(Work request): Among the following entries, count the lines that contain "tiddler" and report only the result.
**********
(** * tiddlyverse: the tiddler codec and the tiddler stores

    A shallow embedding of [tiddler.go] (the line codec of a tiddler file)
    and of the store layer (index, cache, the three backends' shared
    logic), with the properties of the storage layer stated over it.
    Further on come the walks of the stores, the folders and the template
    list of the file store, and the two places of [serve.go] that handle
    records: the payload of a PUT and the skinny list.

    Go strings are byte strings: they are [string] here, one [ascii] per
    byte.  A Go [map[string]T] is a [gmap string T]; where the source can
    hold a nil map the model says so ([GoMap]).  A call that panics in Go
    yields [Panic]; a returned [error] yields [Err] with its message. *)

From Stdlib Require Import Ascii.
From stdpp Require Import gmap strings list fin_maps sorting.
From Equations Require Import Equations.

Set Warnings "-register-all".

(** ** Results of Go calls *)

Inductive Res (A : Type) : Type :=
| Ok (a : A)
| Err (e : string)
| Panic.
Arguments Ok {A} a.
Arguments Err {A} e.
Arguments Panic {A}.

(** ** The string functions of the Go library the sources call *)

Module GoStrings.

Definition nl : ascii := "010"%char.
Definition colon : ascii := ":"%char.

(** [strings.HasPrefix]. *)
Fixpoint HasPrefix (s p : string) {struct p} : bool :=
  match p, s with
  | EmptyString, _ => true
  | String b p', String a s' => if Ascii.eqb a b then HasPrefix s' p' else false
  | String _ _, EmptyString => false
  end.

(** [strings.HasSuffix]: a prefix of the reversed string. *)
Definition HasSuffix (s p : string) : bool :=
  HasPrefix (String.rev s) (String.rev p).

(** The slices [s[:n]] and [s[n:]], for [n] within the string. *)
Fixpoint slice_to (n : nat) (s : string) : string :=
  match n, s with
  | S n', String a s' => String a (slice_to n' s')
  | _, _ => EmptyString
  end.

Fixpoint slice_from (n : nat) (s : string) : string :=
  match n, s with
  | S n', String _ s' => slice_from n' s'
  | _, _ => s
  end.

(** [strings.TrimSuffix]. *)
Definition TrimSuffix (s p : string) : string :=
  if HasSuffix s p then slice_to (String.length s - String.length p) s else s.

(** [strings.Index(s, ":")] for a one-byte separator: the offset of its
    first occurrence, [None] for Go's -1. *)
Fixpoint IndexByte (s : string) (c : ascii) : option nat :=
  match s with
  | EmptyString => None
  | String a s' => if Ascii.eqb a c then Some 0 else S <$> IndexByte s' c
  end.

(** The runes [unicode.IsSpace] accepts, by their UTF-8 encodings.  One
    byte: tab, line feed, vertical tab, form feed, carriage return and
    space.  Two bytes: U+0085 and U+00A0.  Three bytes: U+1680,
    U+2000 to U+200A, U+2028, U+2029, U+202F, U+205F and U+3000. *)
Definition isSpace1 (a : ascii) : bool :=
  let n := nat_of_ascii a in
  (Nat.leb 9 n && Nat.leb n 13) || Nat.eqb n 32.

Definition isSpace2 (a b : ascii) : bool :=
  let n := nat_of_ascii a in
  let m := nat_of_ascii b in
  Nat.eqb n 194 && (Nat.eqb m 133 || Nat.eqb m 160).

Definition isSpace3 (a b c : ascii) : bool :=
  let n := nat_of_ascii a in
  let m := nat_of_ascii b in
  let k := nat_of_ascii c in
  (Nat.eqb n 225 && Nat.eqb m 154 && Nat.eqb k 128)
  || (Nat.eqb n 226 && Nat.eqb m 128
      && ((Nat.leb 128 k && Nat.leb k 138)
          || Nat.eqb k 168 || Nat.eqb k 169 || Nat.eqb k 175))
  || (Nat.eqb n 226 && Nat.eqb m 129 && Nat.eqb k 159)
  || (Nat.eqb n 227 && Nat.eqb m 128 && Nat.eqb k 128).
**********
(Answer box): 2